INPUT FOR THIS TASK Block Start

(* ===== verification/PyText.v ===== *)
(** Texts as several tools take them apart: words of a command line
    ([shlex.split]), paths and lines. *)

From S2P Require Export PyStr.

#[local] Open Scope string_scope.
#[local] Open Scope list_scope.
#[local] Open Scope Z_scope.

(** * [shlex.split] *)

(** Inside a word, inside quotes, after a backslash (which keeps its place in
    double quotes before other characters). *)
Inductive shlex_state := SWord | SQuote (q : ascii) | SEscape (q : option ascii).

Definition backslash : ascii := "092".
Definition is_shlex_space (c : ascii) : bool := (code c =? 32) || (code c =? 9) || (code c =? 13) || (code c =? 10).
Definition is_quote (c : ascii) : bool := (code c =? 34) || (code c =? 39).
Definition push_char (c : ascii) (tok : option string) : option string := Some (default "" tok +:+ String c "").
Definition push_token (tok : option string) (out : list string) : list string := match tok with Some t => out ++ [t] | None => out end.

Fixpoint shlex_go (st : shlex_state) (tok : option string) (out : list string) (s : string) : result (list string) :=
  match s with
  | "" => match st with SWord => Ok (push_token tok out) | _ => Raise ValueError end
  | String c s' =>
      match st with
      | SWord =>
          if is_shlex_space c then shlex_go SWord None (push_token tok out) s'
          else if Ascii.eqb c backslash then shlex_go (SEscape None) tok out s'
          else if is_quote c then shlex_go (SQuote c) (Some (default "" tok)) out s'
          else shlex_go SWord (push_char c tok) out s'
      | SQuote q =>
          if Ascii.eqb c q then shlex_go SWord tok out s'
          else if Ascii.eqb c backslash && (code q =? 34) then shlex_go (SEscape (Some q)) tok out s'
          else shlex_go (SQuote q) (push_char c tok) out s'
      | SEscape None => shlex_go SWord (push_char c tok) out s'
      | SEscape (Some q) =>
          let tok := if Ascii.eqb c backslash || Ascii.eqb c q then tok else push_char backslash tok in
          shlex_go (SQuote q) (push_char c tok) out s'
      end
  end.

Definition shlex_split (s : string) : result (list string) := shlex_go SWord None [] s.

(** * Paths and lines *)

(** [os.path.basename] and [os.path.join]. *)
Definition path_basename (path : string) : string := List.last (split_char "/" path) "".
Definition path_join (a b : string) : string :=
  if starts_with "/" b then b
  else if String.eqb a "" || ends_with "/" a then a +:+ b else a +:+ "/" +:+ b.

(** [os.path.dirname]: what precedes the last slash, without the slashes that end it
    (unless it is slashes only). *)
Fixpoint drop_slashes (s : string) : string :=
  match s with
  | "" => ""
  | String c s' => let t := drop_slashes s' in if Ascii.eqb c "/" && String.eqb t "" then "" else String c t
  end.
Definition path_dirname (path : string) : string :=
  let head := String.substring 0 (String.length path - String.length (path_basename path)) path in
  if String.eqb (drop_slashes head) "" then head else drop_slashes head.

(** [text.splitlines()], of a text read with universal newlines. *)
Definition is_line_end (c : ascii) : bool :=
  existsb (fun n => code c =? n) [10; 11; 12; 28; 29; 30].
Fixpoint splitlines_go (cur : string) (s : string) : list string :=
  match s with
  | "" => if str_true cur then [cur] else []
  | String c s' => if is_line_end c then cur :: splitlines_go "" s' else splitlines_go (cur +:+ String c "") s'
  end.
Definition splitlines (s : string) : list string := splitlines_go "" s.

INPUT FOR THIS TASK Block End

→ **WHAT NEEDS TO BE DONE**: Every line above that holds "local" should be tallied; answer with the total alone.

→ **RESULT**: 3